Your assignment:
Below are the entries; tally the lines holding the string "SReal" and give only that figure.

Records provided:
------

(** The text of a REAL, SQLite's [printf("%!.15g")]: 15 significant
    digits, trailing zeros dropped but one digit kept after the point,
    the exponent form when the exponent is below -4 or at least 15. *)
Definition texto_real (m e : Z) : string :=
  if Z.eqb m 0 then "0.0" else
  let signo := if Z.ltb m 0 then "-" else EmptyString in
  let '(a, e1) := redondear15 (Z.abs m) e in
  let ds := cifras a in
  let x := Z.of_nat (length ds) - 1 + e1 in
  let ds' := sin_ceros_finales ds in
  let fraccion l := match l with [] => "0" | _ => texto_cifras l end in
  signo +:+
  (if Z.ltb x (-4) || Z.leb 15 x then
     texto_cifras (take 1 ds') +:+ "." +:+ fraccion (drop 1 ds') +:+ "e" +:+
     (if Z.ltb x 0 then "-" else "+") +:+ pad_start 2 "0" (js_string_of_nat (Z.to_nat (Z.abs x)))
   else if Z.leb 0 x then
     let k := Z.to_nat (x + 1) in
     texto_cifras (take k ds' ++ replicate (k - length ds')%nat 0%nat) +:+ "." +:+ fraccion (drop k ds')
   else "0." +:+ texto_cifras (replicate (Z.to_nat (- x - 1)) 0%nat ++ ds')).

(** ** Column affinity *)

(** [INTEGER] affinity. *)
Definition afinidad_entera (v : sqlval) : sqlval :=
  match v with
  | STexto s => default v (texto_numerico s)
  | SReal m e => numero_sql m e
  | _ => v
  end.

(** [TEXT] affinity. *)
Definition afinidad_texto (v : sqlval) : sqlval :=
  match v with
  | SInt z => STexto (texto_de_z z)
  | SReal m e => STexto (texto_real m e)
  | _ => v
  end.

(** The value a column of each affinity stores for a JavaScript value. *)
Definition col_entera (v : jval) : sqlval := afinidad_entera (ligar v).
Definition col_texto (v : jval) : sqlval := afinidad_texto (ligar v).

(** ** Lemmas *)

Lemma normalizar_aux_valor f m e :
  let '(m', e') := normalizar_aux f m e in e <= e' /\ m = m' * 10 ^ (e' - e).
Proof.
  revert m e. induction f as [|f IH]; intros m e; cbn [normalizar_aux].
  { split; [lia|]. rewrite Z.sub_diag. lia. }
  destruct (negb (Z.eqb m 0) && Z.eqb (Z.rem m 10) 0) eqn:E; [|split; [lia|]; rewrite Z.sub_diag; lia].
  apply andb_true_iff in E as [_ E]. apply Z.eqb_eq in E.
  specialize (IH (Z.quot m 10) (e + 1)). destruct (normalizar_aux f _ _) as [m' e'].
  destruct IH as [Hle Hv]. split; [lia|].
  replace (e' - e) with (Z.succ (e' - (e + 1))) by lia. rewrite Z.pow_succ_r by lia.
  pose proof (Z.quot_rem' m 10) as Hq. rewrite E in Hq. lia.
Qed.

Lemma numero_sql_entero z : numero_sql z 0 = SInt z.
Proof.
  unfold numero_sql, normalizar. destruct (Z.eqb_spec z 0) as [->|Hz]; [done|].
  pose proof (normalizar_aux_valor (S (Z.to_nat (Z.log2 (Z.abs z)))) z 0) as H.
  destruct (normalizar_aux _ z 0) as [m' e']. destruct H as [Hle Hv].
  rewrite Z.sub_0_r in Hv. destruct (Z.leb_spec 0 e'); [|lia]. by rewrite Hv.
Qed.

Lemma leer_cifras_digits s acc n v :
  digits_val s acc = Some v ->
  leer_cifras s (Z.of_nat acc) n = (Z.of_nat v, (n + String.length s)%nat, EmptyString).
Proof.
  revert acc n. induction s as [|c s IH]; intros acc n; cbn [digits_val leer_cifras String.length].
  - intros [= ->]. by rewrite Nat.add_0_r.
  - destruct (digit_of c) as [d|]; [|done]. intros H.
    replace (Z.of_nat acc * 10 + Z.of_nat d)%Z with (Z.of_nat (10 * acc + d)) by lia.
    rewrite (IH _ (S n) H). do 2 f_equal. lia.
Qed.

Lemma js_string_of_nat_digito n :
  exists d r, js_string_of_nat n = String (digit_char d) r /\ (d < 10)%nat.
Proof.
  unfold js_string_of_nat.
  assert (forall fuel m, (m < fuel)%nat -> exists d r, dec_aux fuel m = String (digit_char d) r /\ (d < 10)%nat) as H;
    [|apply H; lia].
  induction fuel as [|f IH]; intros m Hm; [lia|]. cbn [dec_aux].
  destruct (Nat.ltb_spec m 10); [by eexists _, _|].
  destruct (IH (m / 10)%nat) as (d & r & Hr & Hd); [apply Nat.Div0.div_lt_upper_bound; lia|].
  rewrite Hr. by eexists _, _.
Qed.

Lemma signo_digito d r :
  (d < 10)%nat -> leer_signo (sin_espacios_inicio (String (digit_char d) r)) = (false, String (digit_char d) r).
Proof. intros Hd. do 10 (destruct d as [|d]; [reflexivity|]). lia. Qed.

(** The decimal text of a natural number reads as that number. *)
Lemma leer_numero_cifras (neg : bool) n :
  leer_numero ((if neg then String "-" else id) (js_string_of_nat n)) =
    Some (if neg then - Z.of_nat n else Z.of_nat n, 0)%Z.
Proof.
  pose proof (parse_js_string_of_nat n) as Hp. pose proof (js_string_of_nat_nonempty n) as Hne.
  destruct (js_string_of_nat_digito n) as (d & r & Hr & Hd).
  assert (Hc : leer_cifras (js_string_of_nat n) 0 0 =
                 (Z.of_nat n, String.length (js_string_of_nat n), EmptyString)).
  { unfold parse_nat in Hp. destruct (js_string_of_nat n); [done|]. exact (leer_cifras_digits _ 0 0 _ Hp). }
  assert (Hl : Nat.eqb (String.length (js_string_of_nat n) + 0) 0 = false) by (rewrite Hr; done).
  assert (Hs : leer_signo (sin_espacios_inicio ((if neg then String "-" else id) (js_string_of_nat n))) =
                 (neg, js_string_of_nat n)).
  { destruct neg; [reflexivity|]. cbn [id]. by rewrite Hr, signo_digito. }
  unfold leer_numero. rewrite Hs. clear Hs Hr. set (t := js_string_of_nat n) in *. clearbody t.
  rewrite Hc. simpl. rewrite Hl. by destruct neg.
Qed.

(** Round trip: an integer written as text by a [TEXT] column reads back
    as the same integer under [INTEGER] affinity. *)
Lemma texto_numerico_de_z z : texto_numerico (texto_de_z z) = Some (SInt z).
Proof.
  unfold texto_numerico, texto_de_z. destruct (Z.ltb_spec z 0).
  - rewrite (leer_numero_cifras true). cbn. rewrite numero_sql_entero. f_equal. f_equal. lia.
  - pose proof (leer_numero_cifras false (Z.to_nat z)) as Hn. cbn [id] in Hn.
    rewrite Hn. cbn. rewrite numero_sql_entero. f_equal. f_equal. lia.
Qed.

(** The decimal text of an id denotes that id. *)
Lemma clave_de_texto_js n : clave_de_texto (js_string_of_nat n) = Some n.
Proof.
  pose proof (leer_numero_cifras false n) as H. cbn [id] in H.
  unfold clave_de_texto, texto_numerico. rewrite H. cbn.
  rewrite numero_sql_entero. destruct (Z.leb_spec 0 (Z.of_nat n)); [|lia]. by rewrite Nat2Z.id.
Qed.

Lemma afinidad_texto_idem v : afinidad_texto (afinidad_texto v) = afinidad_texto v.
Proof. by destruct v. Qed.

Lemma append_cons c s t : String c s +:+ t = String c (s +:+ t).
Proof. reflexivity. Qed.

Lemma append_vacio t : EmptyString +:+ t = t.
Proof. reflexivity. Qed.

------

Answer for the task:
2